Donc pour faire venir les auteurs, nous les hébergeons, nous leur prêtons nos vélos et nous leur disons qu’ils peuvent rester 3 ou 4 jours, voire une semaine sur l’île et visiter l’île en même temps. Et c’est ce qu’ils font ! Cela nous a permis aussi de créer des liens bien plus chaleureux avec les auteurs que lorsqu’ils viennent pour une rencontre et ensuite dorment à l’hôtel.
BC : Quelle est la saisonnalité de la librairie salon de thé Trait d’union ?
BD : Jusqu’il y a peut-être 7 ou 8 ans, donc avant la COVID, l’intégralité du chiffre d’affaires du mois de janvier correspondait à une journée du mois d’août. C’est-à-dire, aux alentours des 10 à 12 000 € de chiffre d’affaires TTC en janvier, ce qui correspondait à une journée du 8 août avec un petit nuage dans le ciel en plus.
Aujourd’hui, c’est un petit peu moins marqué, mais ça le reste quand même. A Noirmoutier, les gens s’installent début avril, pour Pâques, le week-end de Pâques et ferment leur maison encore très traditionnellement à la Toussaint.

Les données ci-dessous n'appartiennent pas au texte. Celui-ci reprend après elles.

Lemma sorted_perm_unique l k :
  StronglySorted key_lt l -> StronglySorted key_lt k -> l ≡ₚ k -> l = k.
Proof.
  intros Hl. revert k. induction Hl as [|x l Hl IH Hx]; intros k Hk Hp.
  - by apply Permutation_nil_l in Hp.
  - destruct Hk as [|y k Hk Hy]; [by apply Permutation_nil_r in Hp|].
    assert (x = y) as ->.
    { assert (Hxk : x ∈ y :: k) by (rewrite <- Hp; left).
      assert (Hyl : y ∈ x :: l) by (rewrite Hp; left).
      apply elem_of_cons in Hxk as [|Hxk]; [assumption|].
      apply elem_of_cons in Hyl as [|Hyl]; [congruence|].
      rewrite Forall_forall in Hx, Hy. specialize (Hx _ Hyl). specialize (Hy _ Hxk).
      unfold key_lt in *. exfalso. eapply lex_lt_irrefl, lex_lt_trans; eassumption. }
    f_equal. apply IH; [assumption|]. by apply Permutation_cons_inv in Hp.
Qed.

Lemma sort_by_unique l k :
  NoDup (map key l) -> l ≡ₚ k -> sort_by key l = sort_by key k.
Proof.
  intros Hnd Hp. apply sorted_perm_unique.
  - apply sorted_strict; [apply sort_by_sorted|]. by rewrite sort_by_perm.
  - apply sorted_strict; [apply sort_by_sorted|]. by rewrite sort_by_perm, <- Hp.
  - by rewrite !sort_by_perm.
Qed.
End SortingFacts.

Lemma strongly_sorted_key_le {A} (key : A -> bytes) l :
  StronglySorted (key_lt key) l -> StronglySorted (key_le key) l.
Proof.
  induction 1 as [|x l Hl IH Hx]; constructor; [assumption|].
  eapply Forall_impl; [exact Hx|]. intros y. apply lex_lt_le.
Qed.

Lemma sorted_lt_NoDup {A} (key : A -> bytes) l :
  StronglySorted (key_lt key) l -> NoDup (map key l).
Proof.
  induction 1 as [|x l Hl IH Hx]; simpl; constructor; [|assumption].
  intros Hin. apply list_elem_of_In, in_map_iff in Hin as (y & E & Hy).
  apply list_elem_of_In in Hy. rewrite Forall_forall in Hx. specialize (Hx y Hy).
  unfold key_lt in Hx. rewrite E in Hx. by apply lex_lt_irrefl in Hx.
Qed.

(** ** Lemmas: fixed-size chunks *)

Section Chunks.
Context {A : Type} (n : nat) (Hn : (0 < n)%nat).
Implicit Types (l : list A) (ps : list (list A)).

Definition all_len ps : Prop := Forall (fun p => length p = n) ps.

Lemma chunks_fuel_concat ps fuel :
  all_len ps -> (length (concat ps) <= fuel)%nat -> chunks_fuel fuel n (concat ps) = ps.
Proof.
  intros Hps. revert fuel. induction Hps as [|p ps Hp Hps IH]; intros fuel Hf; simpl in *.
  - destruct fuel; simpl; [reflexivity|]. destruct n; [lia|reflexivity].
  - rewrite length_app in Hf. destruct fuel; [lia|]. simpl.
    rewrite length_app, (proj2 (Nat.ltb_ge _ _)) by lia.
    rewrite take_app_length', drop_app_length' by lia.
    f_equal. apply IH. lia.
Qed.

Lemma chunks_exact_concat ps : all_len ps -> chunks_exact n (concat ps) = ps.
Proof. intros H. by apply chunks_fuel_concat. Qed.

Lemma multiple_is_concat l :
  (length l mod n = 0)%nat -> exists ps, all_len ps /\ l = concat ps.
Proof.
  intros Hl. apply Nat.Div0.div_exact in Hl. remember (length l / n)%nat as k eqn:Hk. clear Hk.
  revert l Hl. induction k as [|k IH]; intros l Hl.
  - exists []. split; [constructor|]. apply nil_length_inv. lia.
  - destruct (IH (drop n l)) as (ps & Hps & Hd); [rewrite length_drop; lia|].
    exists (take n l :: ps). split.
    + constructor; [rewrite length_take; lia|assumption].
    + simpl. by rewrite <- Hd, take_drop.
Qed.

Lemma length_concat_all_len ps : all_len ps -> length (concat ps) = (length ps * n)%nat.
Proof.
  induction 1 as [|p ps Hp Hps IH]; simpl; [reflexivity|]. rewrite length_app. lia.
Qed.

Lemma drop_concat_all_len ps i :
  all_len ps -> drop (i * n) (concat ps) = concat (drop i ps).
Proof.
  intros Hps. revert i. induction Hps as [|p ps Hp Hps IH]; intros i; simpl.
  - by rewrite !drop_nil.
  - destruct i as [|i]; simpl; [reflexivity|].
    rewrite drop_app_ge by lia. rewrite <- IH. f_equal. lia.
Qed.

Lemma all_len_drop ps i : all_len ps -> all_len (drop i ps).
Proof. apply Forall_drop. Qed.
End Chunks.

Donc oui, il existe une saisonnalité qui est marquée, mais les gens viennent également en fin de semaine. Notre clientèle étant composée essentiellement des Nantais, des Parisiens, des personnes qui ont une résidence secondaire, des parents qui habitent sur l’île et qui finissent par s’y installer à la retraite. C’est leur ancre. Ils viennent tout le temps, ils nous connaissent, on les connaît et ce sont eux, notre clientèle.
BC : Qu’est-ce qu’un bon libraire ?
BD : Vaste question ! Je vais la résumer en une phrase : un bon libraire, c’est quelqu’un qui aime les gens, autant que les livres, voire plus.